### WHAT YOU WILL DO
Use the entries below and reproduce exactly the lines from the one containing "destruct (run_advances _" down to the one containing "Lemma begin_new max", both of them included.

Top of DATA EXTRACT

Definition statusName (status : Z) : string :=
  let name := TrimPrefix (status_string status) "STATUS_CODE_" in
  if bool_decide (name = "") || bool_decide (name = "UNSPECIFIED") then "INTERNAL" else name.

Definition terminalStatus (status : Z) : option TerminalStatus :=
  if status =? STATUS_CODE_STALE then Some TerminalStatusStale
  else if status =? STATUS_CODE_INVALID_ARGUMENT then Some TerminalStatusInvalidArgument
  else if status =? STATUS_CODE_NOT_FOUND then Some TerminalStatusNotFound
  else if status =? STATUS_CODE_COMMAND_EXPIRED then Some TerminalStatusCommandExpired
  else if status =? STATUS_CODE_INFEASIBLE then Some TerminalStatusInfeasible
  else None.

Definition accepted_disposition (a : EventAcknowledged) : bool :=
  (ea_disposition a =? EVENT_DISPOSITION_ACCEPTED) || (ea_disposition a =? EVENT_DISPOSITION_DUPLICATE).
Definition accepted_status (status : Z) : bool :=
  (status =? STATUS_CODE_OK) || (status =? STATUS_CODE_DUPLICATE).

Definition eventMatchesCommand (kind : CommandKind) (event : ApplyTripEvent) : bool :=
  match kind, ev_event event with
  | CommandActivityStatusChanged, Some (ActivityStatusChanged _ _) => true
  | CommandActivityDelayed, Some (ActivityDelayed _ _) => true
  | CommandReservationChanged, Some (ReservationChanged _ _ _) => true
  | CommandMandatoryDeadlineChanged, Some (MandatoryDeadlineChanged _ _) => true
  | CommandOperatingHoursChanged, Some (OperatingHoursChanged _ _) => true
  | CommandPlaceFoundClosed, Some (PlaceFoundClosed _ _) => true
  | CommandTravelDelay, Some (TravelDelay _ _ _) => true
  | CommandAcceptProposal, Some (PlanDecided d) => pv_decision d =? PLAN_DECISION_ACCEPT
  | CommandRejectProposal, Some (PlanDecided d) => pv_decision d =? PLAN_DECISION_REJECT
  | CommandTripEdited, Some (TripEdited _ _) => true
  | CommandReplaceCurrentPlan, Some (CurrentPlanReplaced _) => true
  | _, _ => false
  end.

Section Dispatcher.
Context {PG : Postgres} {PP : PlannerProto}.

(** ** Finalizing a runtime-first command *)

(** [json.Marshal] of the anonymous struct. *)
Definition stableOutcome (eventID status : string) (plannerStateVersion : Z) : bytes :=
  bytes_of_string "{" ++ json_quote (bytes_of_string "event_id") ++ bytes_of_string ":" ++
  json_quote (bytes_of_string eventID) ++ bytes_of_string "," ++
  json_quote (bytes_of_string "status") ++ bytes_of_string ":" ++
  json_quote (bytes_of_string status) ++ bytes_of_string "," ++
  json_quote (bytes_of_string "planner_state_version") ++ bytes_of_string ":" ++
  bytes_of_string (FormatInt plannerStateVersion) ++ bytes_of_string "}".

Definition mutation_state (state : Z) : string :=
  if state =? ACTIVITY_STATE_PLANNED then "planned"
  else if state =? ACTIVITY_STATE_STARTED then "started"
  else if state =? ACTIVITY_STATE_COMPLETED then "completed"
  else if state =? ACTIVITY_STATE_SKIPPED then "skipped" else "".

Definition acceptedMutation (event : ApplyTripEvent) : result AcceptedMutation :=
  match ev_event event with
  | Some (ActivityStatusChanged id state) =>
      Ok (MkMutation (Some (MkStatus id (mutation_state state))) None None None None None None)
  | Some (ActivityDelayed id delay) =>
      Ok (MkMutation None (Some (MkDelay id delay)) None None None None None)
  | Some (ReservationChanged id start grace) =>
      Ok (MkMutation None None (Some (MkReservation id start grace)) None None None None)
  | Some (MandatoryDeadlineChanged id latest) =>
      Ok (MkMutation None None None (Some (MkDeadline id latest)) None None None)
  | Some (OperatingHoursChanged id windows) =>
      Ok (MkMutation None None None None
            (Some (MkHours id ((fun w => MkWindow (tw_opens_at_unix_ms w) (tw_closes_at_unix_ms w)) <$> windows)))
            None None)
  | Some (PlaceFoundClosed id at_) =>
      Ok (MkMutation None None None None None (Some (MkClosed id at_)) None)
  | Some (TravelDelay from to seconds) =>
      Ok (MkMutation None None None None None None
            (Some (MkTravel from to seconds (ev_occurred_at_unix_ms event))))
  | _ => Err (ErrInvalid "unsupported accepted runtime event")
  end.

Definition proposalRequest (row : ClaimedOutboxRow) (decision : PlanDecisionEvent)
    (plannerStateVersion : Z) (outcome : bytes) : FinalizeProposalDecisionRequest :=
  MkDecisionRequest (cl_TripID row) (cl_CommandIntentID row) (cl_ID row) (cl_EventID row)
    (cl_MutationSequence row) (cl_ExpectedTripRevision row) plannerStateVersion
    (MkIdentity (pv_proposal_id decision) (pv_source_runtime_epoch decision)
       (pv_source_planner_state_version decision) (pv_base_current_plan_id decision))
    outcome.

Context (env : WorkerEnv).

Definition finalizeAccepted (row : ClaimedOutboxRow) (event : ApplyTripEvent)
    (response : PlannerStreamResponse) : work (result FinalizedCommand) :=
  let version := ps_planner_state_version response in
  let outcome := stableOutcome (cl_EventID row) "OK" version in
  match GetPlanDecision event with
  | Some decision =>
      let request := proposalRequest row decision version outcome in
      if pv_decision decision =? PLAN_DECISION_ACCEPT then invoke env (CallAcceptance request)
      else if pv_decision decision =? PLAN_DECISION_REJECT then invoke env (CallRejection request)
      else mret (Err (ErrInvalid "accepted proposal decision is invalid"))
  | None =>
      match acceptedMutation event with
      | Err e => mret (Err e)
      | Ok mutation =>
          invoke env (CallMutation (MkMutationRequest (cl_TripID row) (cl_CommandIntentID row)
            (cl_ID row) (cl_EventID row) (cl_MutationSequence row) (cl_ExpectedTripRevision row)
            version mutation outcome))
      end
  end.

Bottom of DATA EXTRACT
Top of DATA EXTRACT

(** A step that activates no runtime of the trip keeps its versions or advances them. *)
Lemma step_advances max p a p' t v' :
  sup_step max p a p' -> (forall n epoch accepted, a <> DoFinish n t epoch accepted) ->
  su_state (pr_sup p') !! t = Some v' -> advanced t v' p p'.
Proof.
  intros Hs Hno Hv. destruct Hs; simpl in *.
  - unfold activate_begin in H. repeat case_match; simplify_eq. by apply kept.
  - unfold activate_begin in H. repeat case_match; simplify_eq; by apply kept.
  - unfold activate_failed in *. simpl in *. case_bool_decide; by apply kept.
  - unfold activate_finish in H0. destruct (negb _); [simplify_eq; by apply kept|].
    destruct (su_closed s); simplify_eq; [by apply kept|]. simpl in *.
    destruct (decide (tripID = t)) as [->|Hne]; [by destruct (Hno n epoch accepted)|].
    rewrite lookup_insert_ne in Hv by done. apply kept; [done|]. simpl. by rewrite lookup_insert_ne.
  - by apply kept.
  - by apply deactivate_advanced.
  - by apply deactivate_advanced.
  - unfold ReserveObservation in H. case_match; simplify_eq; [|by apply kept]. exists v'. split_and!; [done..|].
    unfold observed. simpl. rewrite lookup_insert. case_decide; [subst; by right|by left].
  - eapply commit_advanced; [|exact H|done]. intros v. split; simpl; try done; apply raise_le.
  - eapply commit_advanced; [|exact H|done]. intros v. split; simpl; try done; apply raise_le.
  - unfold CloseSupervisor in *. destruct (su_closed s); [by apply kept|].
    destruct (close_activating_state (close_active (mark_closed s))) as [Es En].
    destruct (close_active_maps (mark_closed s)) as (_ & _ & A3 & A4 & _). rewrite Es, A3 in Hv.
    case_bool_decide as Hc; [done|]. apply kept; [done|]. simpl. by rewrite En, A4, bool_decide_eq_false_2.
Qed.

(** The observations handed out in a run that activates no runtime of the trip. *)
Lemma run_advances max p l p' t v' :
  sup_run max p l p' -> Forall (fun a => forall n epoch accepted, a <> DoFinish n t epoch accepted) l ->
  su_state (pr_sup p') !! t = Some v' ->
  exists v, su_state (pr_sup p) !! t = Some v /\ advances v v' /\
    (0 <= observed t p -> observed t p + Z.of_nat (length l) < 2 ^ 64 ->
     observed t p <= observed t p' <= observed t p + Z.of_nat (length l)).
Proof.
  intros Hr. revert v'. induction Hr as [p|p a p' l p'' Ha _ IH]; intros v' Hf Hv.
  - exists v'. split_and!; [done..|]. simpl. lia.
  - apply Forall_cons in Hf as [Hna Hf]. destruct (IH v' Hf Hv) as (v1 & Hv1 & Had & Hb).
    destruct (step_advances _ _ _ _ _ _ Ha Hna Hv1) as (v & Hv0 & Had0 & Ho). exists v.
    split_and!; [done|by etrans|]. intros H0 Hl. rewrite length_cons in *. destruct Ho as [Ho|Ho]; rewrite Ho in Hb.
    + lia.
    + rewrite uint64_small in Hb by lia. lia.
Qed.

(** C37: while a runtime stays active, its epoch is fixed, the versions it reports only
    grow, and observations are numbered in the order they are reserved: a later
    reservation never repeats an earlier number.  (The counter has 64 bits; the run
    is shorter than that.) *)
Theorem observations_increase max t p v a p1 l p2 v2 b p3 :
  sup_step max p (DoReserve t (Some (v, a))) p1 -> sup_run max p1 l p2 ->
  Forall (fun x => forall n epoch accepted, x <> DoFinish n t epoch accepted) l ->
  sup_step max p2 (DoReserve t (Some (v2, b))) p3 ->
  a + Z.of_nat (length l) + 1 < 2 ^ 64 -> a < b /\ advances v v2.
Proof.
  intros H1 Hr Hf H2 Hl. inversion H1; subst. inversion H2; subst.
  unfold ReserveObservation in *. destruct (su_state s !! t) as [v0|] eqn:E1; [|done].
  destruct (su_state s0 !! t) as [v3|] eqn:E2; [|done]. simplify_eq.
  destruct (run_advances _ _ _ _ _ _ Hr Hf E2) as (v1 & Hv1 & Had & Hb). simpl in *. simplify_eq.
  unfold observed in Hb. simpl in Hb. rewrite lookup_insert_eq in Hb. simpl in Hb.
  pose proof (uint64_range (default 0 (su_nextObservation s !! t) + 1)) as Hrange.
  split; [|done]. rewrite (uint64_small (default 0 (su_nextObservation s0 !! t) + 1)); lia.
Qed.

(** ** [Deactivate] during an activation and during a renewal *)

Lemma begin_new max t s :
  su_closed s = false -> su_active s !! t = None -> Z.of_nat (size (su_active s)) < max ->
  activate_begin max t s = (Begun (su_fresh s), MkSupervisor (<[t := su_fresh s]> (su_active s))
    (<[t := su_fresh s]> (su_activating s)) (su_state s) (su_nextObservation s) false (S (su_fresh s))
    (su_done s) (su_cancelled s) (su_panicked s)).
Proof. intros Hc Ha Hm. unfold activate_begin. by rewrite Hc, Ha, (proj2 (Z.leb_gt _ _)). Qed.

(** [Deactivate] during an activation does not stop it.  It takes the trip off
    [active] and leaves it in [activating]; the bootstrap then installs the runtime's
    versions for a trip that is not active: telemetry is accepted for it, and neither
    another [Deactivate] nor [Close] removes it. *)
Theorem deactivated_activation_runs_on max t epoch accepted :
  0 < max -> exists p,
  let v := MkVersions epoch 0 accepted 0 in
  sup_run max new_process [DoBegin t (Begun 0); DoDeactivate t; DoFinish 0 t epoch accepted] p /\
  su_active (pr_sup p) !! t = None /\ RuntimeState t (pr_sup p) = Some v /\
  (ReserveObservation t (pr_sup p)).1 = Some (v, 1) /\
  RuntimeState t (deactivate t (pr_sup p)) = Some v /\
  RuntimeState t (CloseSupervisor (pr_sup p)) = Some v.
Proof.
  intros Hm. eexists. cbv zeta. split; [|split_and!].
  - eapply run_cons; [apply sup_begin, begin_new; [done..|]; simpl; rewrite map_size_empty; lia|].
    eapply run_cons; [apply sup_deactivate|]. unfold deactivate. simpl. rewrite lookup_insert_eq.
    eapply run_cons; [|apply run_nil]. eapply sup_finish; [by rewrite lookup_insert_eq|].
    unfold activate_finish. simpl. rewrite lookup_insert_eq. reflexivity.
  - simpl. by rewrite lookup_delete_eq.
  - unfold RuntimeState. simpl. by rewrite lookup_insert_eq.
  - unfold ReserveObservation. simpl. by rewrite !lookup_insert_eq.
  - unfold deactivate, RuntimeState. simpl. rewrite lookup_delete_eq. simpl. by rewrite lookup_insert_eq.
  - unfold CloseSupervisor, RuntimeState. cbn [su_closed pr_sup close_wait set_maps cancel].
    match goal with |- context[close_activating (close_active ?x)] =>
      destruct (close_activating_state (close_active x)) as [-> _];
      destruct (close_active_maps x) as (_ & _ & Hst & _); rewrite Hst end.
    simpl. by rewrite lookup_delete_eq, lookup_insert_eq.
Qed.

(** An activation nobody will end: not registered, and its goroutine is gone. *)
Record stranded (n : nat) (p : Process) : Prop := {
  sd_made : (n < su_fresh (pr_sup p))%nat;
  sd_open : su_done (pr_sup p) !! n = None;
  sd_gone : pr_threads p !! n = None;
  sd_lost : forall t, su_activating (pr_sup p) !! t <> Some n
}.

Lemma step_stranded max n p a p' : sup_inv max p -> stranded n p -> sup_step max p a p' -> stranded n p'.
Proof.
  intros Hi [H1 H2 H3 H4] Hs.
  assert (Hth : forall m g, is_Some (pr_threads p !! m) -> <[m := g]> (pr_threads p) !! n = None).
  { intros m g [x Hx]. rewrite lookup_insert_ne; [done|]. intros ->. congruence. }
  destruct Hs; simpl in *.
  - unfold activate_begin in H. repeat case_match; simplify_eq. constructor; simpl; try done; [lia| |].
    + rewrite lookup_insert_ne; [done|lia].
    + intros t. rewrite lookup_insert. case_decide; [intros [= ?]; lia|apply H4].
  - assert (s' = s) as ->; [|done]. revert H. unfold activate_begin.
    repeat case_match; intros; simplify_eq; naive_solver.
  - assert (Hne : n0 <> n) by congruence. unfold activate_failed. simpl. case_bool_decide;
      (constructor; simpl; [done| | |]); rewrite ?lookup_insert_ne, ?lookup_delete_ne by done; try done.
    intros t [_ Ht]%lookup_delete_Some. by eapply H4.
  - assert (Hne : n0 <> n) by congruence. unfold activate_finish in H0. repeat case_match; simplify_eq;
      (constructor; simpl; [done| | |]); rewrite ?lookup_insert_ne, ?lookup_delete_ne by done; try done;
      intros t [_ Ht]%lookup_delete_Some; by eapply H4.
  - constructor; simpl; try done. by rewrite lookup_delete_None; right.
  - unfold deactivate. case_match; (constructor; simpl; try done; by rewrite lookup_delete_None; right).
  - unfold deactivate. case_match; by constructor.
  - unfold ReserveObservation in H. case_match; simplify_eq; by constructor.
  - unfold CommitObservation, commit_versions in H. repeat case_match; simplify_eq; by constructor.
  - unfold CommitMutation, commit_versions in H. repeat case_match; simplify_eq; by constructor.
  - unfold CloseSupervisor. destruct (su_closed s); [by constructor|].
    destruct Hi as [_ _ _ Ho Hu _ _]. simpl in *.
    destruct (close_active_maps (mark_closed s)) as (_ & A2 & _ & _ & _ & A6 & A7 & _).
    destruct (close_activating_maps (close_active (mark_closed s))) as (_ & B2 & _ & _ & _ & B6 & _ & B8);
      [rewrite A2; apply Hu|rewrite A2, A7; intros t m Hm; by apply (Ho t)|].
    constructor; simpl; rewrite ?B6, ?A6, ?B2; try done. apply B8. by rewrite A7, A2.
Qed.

Bottom of DATA EXTRACT

### REPLY TO THE EXERCISE
  destruct (run_advances _ _ _ _ _ _ Hr Hf E2) as (v1 & Hv1 & Had & Hb). simpl in *. simplify_eq.
  unfold observed in Hb. simpl in Hb. rewrite lookup_insert_eq in Hb. simpl in Hb.
  pose proof (uint64_range (default 0 (su_nextObservation s !! t) + 1)) as Hrange.
  split; [|done]. rewrite (uint64_small (default 0 (su_nextObservation s0 !! t) + 1)); lia.
Qed.

(** ** [Deactivate] during an activation and during a renewal *)

Lemma begin_new max t s :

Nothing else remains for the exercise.